- Directions for this task
Among the lines below, restate word for word only those from the line with "Size : string;" through the line with "carries a fresh", with both end lines kept.

- Exercise material
--- START ---

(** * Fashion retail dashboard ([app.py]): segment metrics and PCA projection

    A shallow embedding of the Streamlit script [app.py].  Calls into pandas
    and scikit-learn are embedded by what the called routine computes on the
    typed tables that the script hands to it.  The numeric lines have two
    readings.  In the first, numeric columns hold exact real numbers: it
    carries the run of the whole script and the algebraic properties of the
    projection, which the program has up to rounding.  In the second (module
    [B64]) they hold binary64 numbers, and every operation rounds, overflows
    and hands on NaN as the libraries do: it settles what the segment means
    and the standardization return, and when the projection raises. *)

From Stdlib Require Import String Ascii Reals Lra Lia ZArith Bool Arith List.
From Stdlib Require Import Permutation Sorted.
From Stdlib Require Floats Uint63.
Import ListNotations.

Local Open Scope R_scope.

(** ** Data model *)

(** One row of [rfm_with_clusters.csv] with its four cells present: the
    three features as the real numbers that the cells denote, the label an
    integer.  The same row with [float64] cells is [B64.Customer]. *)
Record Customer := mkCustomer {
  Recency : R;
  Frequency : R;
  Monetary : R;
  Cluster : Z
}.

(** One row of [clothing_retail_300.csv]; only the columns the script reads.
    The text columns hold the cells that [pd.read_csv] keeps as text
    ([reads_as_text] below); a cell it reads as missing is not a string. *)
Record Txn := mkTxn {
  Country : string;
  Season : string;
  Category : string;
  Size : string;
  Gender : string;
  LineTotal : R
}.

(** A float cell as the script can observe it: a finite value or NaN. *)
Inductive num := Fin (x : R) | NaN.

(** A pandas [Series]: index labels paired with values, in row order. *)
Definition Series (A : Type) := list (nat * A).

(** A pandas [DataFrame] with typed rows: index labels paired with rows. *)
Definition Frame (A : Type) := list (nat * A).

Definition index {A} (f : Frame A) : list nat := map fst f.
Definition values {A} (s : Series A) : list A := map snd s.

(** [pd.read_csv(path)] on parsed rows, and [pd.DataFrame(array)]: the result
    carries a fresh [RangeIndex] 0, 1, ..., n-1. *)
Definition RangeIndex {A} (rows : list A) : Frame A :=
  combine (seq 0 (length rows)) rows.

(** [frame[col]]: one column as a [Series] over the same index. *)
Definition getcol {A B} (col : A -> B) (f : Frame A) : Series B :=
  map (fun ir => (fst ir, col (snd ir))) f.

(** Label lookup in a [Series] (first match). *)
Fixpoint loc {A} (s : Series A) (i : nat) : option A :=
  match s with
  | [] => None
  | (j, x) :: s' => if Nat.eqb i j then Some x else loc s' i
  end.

--- END ---

- Answer to this task
  Size : string;
  Gender : string;
  LineTotal : R
}.

(** A float cell as the script can observe it: a finite value or NaN. *)
Inductive num := Fin (x : R) | NaN.

(** A pandas [Series]: index labels paired with values, in row order. *)
Definition Series (A : Type) := list (nat * A).

(** A pandas [DataFrame] with typed rows: index labels paired with rows. *)
Definition Frame (A : Type) := list (nat * A).

Definition index {A} (f : Frame A) : list nat := map fst f.
Definition values {A} (s : Series A) : list A := map snd s.

(** [pd.read_csv(path)] on parsed rows, and [pd.DataFrame(array)]: the result
    carries a fresh [RangeIndex] 0, 1, ..., n-1. *)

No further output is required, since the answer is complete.